By Kristina Dougherty and Rich Zeoli
PHILADELPHIA (CBS) – A Philadelphia attorney has opened what he says is the first LGBTQ divorce firm.
Philadelphia lawyer Conor Corcoran, who bills himself as the nation's first gay divorce attorney, says he is ready to serve gays and lesbians that will need divorces following the Supreme Court's ruling last week legalizing same-sex marriage across the country.
Corcoran says he celebrated the Supreme Court decision to have marriage equality throughout the United States, but he quickly realized it was unlikely all of the new marriages would end in bliss.

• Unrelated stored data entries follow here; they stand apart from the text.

(* ===== verification/HlsVerify.v ===== *)
(** * The stress client against the HLS branch
    [verify_hls] of [tools/livestream-test-utils/src/minio.rs] reads, from outside,
    what the MinIO sink of the pipeline leaves in the object store: when it
    answers, and what its answer says of the session's segments. *)
From Stdlib Require Import Ascii String.
From stdpp Require Import strings pretty gmap list.
From S2P Require Import Prelude Types Sanitize Config HttpFlv Hls Sinks Pads HlsPath StressTest.

#[local] Arguments countb : simpl never.

(** ** When the loop stops *)

Definition complete (live_id : string) (keys : list string) : bool :=
  existsb (fun k => bool_decide (k = hls_prefix live_id +:+ "index.m3u8")) keys
  && (0 <? countb (ends_with ".ts") keys)%nat.

(** The time at which the [i]-th listing is answered. *)
Fixpoint answered (look : nat -> listing * Z) (i : nat) : Z :=
  match i with O => 0 | S i => answered look i + HLS_POLL_INTERVAL end + snd (look i).

(** What one listing decides, if anything. *)
Definition verdict (live_id : string) (look : nat -> listing * Z) (i : nat) : option (result unit HlsVerification) :=
  match fst (look i) with
  | ListFailed | NoPages => Some (Err tt)
  | Page keys =>
      if complete live_id keys then Some (Ok (mkVerification true (countb (ends_with ".ts") keys)))
      else if HLS_VERIFY_TIMEOUT <=? answered look i
      then Some (Ok (mkVerification false (countb (ends_with ".ts") keys)))
      else None
  end.

Section Verify.
Context (live_id : string) (look : nat -> listing * Z).

Lemma verify_loop_step fuel i now : now + snd (look i) = answered look i ->
  verify_hls_loop (S fuel) look live_id i now
  = match verdict live_id look i with
    | Some r => Some r
    | None => verify_hls_loop fuel look live_id (S i) (answered look i + HLS_POLL_INTERVAL)
    end.
Proof.
  intros Hnow. cbn [verify_hls_loop]. unfold verdict, complete. rewrite Hnow.
  destruct (fst (look i)); [|done..]. destruct (_ && _); [done|]. by destruct (_ <=? _).
Qed.

Hypothesis durations : forall i, 0 <= snd (look i).

Lemma answered_later i : HLS_POLL_INTERVAL * Z.of_nat i <= answered look i.
Proof.
  unfold HLS_POLL_INTERVAL. induction i as [|i IH]; cbn [answered]; [pose proof (durations 0)|pose proof (durations (S i))];
    unfold HLS_POLL_INTERVAL; lia.
Qed.

Lemma verify_loop_first fuel : forall i now, now + snd (look i) = answered look i -> (25 <= fuel + i)%nat ->
  (i <= 24)%nat ->
  exists j r, (i <= j <= 24)%nat /\ verdict live_id look j = Some r
  /\ (forall k, (i <= k < j)%nat -> verdict live_id look k = None)
  /\ verify_hls_loop fuel look live_id i now = Some r.
Proof.
  induction fuel as [|fuel IH]; intros i now Hnow Hf Hi; [lia|]. rewrite verify_loop_step by done.
  destruct (verdict live_id look i) as [r|] eqn:Ev.
  { exists i, r. split_and!; try done; try lia. }
  destruct (decide (i = 24%nat)) as [->|Hne].
  { pose proof (answered_later 24) as Hl. unfold verdict, HLS_VERIFY_TIMEOUT in Ev. unfold HLS_POLL_INTERVAL in Hl.
    destruct (fst (look 24%nat)); try done. destruct (complete _ _); [done|].
    destruct (Z.leb_spec 12000 (answered look 24)); [done|lia]. }
  destruct (IH (S i) (answered look i + HLS_POLL_INTERVAL)) as (j & r & Hj & Hv & Hk & ->); [done|lia..|].
  exists j, r. split_and!; try done; try lia. intros k Hlk. destruct (decide (k = i)) as [->|]; [done|apply Hk; lia].
Qed.

(** The loop always ends, within 25 listings, with what the first decisive one says. *)
Lemma verify_hls_first :
  exists j r, (j <= 24)%nat /\ verdict live_id look j = Some r
  /\ (forall k, (k < j)%nat -> verdict live_id look k = None) /\ verify_hls true look live_id = Some r.
Proof.
  destruct (verify_loop_first 25 0 0) as (j & r & [_ Hj] & Hv & Hk & Hr); [done|lia|lia|].
  exists j, r. split_and!; try done. intros k Hlt. apply Hk. lia.
Qed.
End Verify.

(** ** What the store holds *)

Lemma ends_with_app suffix s : ends_with suffix (s +:+ suffix) = true.
Proof. unfold ends_with. by rewrite (proj2 (strip_suffix_Some suffix (s +:+ suffix) s)). Qed.

Lemma segment_key_ends cfg live_id seg ws : well_named ws seg -> ends_with ".ts" (segment_key cfg live_id seg) = true.
Proof.
  intros (_ & Hf & _). unfold segment_key, object_key. rewrite Hf. unfold segment_filename.
  rewrite !string_app_assoc. apply ends_with_app.
Qed.

Lemma playlist_key_ends p : ends_with ".ts" (p +:+ "index.m3u8") = false.
Proof.
  unfold ends_with. destruct (strip_suffix ".ts" (p +:+ "index.m3u8")) as [id|] eqn:E; [|done].
  apply strip_suffix_Some in E. apply (f_equal (fun s => last (list_ascii_of_string s))) in E.
  rewrite !list_ascii_app, !last_app in E. done.
Qed.

(** A key under the client's prefix names the client's id. *)
Lemma prefix_is_sanitized cfg live_id f : sc_minio_prefix cfg = HLS_PREFIX -> no_slash f ->
  hls_prefix live_id +:+ "index.m3u8" = object_key cfg live_id f -> sanitize_stream_id live_id = live_id.
Proof.
  intros Hp Hf E.
  assert (hls_prefix live_id +:+ "index.m3u8" = path_join (HLS_PREFIX +:+ "/" +:+ live_id) "index.m3u8") as E1
    by (unfold hls_prefix, path_join; by rewrite !string_app_assoc).
  assert (object_key cfg live_id f = path_join (HLS_PREFIX +:+ "/" +:+ sanitize_stream_id live_id) f) as E2
    by (unfold object_key, path_join; by rewrite Hp, !string_app_assoc).
  rewrite E1, E2 in E. apply (f_equal parent) in E. rewrite !parent_join in E by (done || by repeat constructor).
  by apply (inj (String.append HLS_PREFIX)), (inj (String.append "/")) in E.
Qed.

(** The listing of a store under the client's prefix. *)
Definition listed (live_id : string) (store : Files) : list string :=
  List.filter (String.prefix (hls_prefix live_id)) (map fst (map_to_list store)).

Lemma elem_of_listed live_id store key :
  key ∈ listed live_id store <-> String.prefix (hls_prefix live_id) key = true /\ is_Some (store !! key).
Proof.
  unfold listed. rewrite !list_elem_of_In, filter_In, in_map_iff. split.
  - intros [([k d] & <- & Hin) Hp]. split; [done|]. apply list_elem_of_In, elem_of_map_to_list in Hin. by exists d.
  - intros [Hp [d Hd]]. split; [|done]. exists (key, d). split; [done|]. by apply list_elem_of_In, elem_of_map_to_list.
Qed.

Lemma countb_pos {A} (f : A -> bool) l : (0 < countb f l)%nat <-> exists x, x ∈ l /\ f x = true.
Proof.
  unfold countb. split.
  - destruct (List.filter f l) as [|x t] eqn:E; cbn; [lia|]. intros _. exists x.
    apply and_comm. rewrite list_elem_of_In. apply and_comm, filter_In. rewrite E. by left.
  - intros (x & Hx & Hf). assert (In x (List.filter f l)) as Hin by (apply filter_In; by rewrite <- list_elem_of_In).
    destruct (List.filter f l); [done|]. cbn. lia.
Qed.

(** The segments of a run that the store has. *)
Definition has_segment cfg live_id (b : Branch) : Prop :=
  exists p, p ∈ br_produced b /\ br_store b !! segment_key cfg live_id (fst p) = Some (TsData (snd p)).

Section Stored.
Context (cfg : SegmentConfig) (live_id : string) (ws : SegmentWorkspace) (disk : Files).
Hypothesis prefix : sc_minio_prefix cfg = HLS_PREFIX.

Lemma key_listed f : sanitize_stream_id live_id = live_id ->
  String.prefix (hls_prefix live_id) (object_key cfg live_id f) = true.
Proof.
  intros Hs. unfold object_key, hls_prefix. rewrite prefix, Hs, !string_app_assoc. apply prefix_append.
Qed.

Lemma listed_key b key : branch_ok cfg live_id ws disk ∅ b -> is_Some (br_store b !! key) ->
  key = playlist_key cfg live_id
  \/ exists p, p ∈ br_produced b /\ key = segment_key cfg live_id (fst p)
     /\ br_store b !! key = Some (TsData (snd p)) /\ well_named ws (fst p).
Proof.
  intros Hb [d Hd]. destruct (decide (key = playlist_key cfg live_id)) as [?|Hk]; [by left|]. right.
  destruct (ok_store _ _ _ _ _ b Hb key Hk) as [E|(p & Hp & E & Hs & _)].
  - rewrite E, lookup_empty in Hd. done.
  - exists p. split_and!; try done. apply (ok_named _ _ _ _ _ b Hb p Hp).
Qed.

Lemma complete_stored b : branch_ok cfg live_id ws disk ∅ b ->
  complete live_id (listed live_id (br_store b)) = true
  <-> sanitize_stream_id live_id = live_id /\ is_Some (br_store b !! playlist_key cfg live_id) /\ has_segment cfg live_id b.
Proof.
  intros Hb. unfold complete. rewrite andb_true_iff, Nat.ltb_lt, countb_pos, existsb_exists. split.
  - intros [(k & Hk & ->%bool_decide_eq_true) (s & Hs & Hts)].
    apply list_elem_of_In, elem_of_listed in Hk as [_ Hk]. apply elem_of_listed in Hs as [_ Hs].
    assert (hls_prefix live_id +:+ "index.m3u8" = playlist_key cfg live_id) as E.
    { destruct (listed_key b _ Hb Hk) as [?|(p & _ & E & _ & Hw)]; [done|].
      exfalso. apply (f_equal (ends_with ".ts")) in E. rewrite (segment_key_ends _ _ _ ws) in E by done.
      by rewrite playlist_key_ends in E. }
    split_and!.
    + by apply (prefix_is_sanitized cfg live_id "index.m3u8"); [|repeat constructor|].
    + by rewrite <- E.
    + destruct (listed_key b s Hb Hs) as [->|(p & Hp & -> & Hst & _)]; [|by exists p].
      unfold playlist_key, object_key in Hts. rewrite !string_app_assoc, playlist_key_ends in Hts. done.
  - intros (Hs & Hpl & (p & Hp & Hst)). split.
    + exists (playlist_key cfg live_id). split.
      * apply list_elem_of_In, elem_of_listed. split; [by apply key_listed|done].
      * apply bool_decide_eq_true. unfold playlist_key, object_key, hls_prefix. by rewrite prefix, Hs, !string_app_assoc.
    + exists (segment_key cfg live_id (fst p)). split.
      * apply elem_of_listed. split; [by apply key_listed|by rewrite Hst].
      * apply (segment_key_ends _ _ _ ws), (ok_named _ _ _ _ _ b Hb p Hp).
Qed.
End Stored.

(** ** The client and the branch *)

(** The client's HLS check tells what the pipeline stored. Run beside the HLS
    branch of a session, in an empty store whose listings fit one page, it always
    answers, within 25 listings however long they take, and never with an error;
    for an id the server keeps as it is, it answers [verified] exactly when some
    listing answered before the twelve seconds were over found the playlist and a
    segment with exactly the frames the segmenter produced. For an id that the
    server rewrites in its object keys it never does, whatever was uploaded. *)
Theorem hls_verification_tells cfg live_id codecs ws disk (evs : nat -> list BranchEvent) (d : nat -> Z) :
  sc_minio_prefix cfg = HLS_PREFIX -> (forall i, 0 <= d i) ->
  let b i := branch_run cfg live_id (try_build_hls cfg codecs ws disk ∅) (evs i) in
  let look i := (Page (listed live_id (br_store (b i))), d i) in
  exists v, verify_hls true look live_id = Some (Ok v)
  /\ (sanitize_stream_id live_id = live_id ->
      hv_verified v = true <-> exists i, (forall k, (k < i)%nat -> answered look k < HLS_VERIFY_TIMEOUT)
        /\ is_Some (br_store (b i) !! playlist_key cfg live_id) /\ has_segment cfg live_id (b i))
  /\ (sanitize_stream_id live_id <> live_id -> hv_verified v = false)
  /\ (hv_verified v = true -> (0 < hv_segments v)%nat).
Proof.
  intros Hpre Hd b look.
  assert (forall i, branch_ok cfg live_id ws disk ∅ (b i)) as Hok by (intros i; apply branch_run_ok, try_build_hls_ok).
  pose proof (fun i => complete_stored cfg live_id ws disk Hpre (b i) (Hok i)) as Hc.
  destruct (verify_hls_first live_id look Hd) as (j & r & Hj & Hv & Hk & ->).
  assert (forall k, verdict live_id look k
    = if complete live_id (listed live_id (br_store (b k)))
      then Some (Ok (mkVerification true (countb (ends_with ".ts") (listed live_id (br_store (b k))))))
      else if HLS_VERIFY_TIMEOUT <=? answered look k
      then Some (Ok (mkVerification false (countb (ends_with ".ts") (listed live_id (br_store (b k)))))) else None) as Hvk
    by done.
  assert (forall k, (k < j)%nat -> answered look k < HLS_VERIFY_TIMEOUT
    /\ complete live_id (listed live_id (br_store (b k))) = false) as Hbefore.
  { intros k Hlt. specialize (Hk k Hlt). rewrite Hvk in Hk. destruct (complete _ _); [done|].
    split; [|done]. destruct (Z.leb_spec HLS_VERIFY_TIMEOUT (answered look k)); [done|lia]. }
  rewrite Hvk in Hv. destruct (complete live_id (listed live_id (br_store (b j)))) eqn:Ec.
  - injection Hv as <-. eexists. split; [reflexivity|]. cbn [hv_verified hv_segments].
    pose proof (proj1 (Hc j) Ec) as (Hs & Hpl & Hseg). split_and!.
    + intros _. split; [intros _|done]. exists j. split_and!; try done. intros k Hlt. by apply Hbefore.
    + done.
    + intros _. unfold complete in Ec. apply andb_true_iff in Ec as [_ Ec]. by apply Nat.ltb_lt.
  - destruct (Z.leb_spec HLS_VERIFY_TIMEOUT (answered look j)) as [Ht|]; [|done].
    injection Hv as <-. eexists. split; [reflexivity|]. cbn [hv_verified hv_segments]. split_and!; try done.
    intros Hs. split; [done|]. intros (i & Hi & Hpl & Hseg).
    assert (complete live_id (listed live_id (br_store (b i))) = true) as Ei by (by apply Hc).
    destruct (Nat.lt_trichotomy i j) as [Hlt|[->|Hlt]].
    + destruct (Hbefore i Hlt). congruence.
    + congruence.
    + specialize (Hi j Hlt). lia.
Qed.

(** Uploads under a rewritten id stay invisible to the client. *)
Example rewritten_id_never_verified :
  let b := branch_run example_cfg "a.b" (try_build_hls example_cfg [H264] (workspace_new "a.b" "/c" "r") ∅ ∅)
             (map example_key [0; 2000] ++ upload_one true) in
  map ts_filename (br_uploaded b) = ["segment_0000.ts"%string]
  /\ listed "a.b" (br_store b) = [] /\ sanitize_stream_id "a.b" = "a_b"%string.
Proof. vm_compute. done. Qed.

He says that is why he launched a new division entirely devoted to LGBT divorce.
"The genesis of this idea began about a year ago when Judge Jones, out in Harrisburg, legalized marriage for all in Pennsylvania. I was out that night with a couple of friends and I came up with that idea. We were talking about the fact that, at some point down the line, there's going to be a need for gays to get divorced, and I thought wouldn't be funny if that website was called AdamVsSteve.com. Then the year went by and I thought more and more about it, I realized that there really is a certain kind of empowerment and benevolence in taking what was formerly a derogatory term or a denigration and turning it into some matter of empowerment. And it's for a good service. These people are entitled to equal rights just like the rest of us."
He adds, "The whole thing about the sanctity of straight marriage being compromised by the notion of a homosexual union is the most ridiculous nonsense imaginable and it was high time to use some tongue-in-cheek humor and turn the denigrations that have been used against so many of my friends and family members, to flip it a little bit."
The law office's website says it is "proud to be the first law firm in the U.S. to practice in the field of gay divorce, providing Private Client Domestic Services, 24/7 and coast to coast, regardless of your sexual orientation."
Corcoran has yet to receive any requests to assist with a same-sex divorce but is happy to be available for those who will need his services.
"It was an endeavor that, in good conscience, I had to put out. It was a good idea and a good idea after decades of really oppressive conditions with regard to this kind of thing in the United States."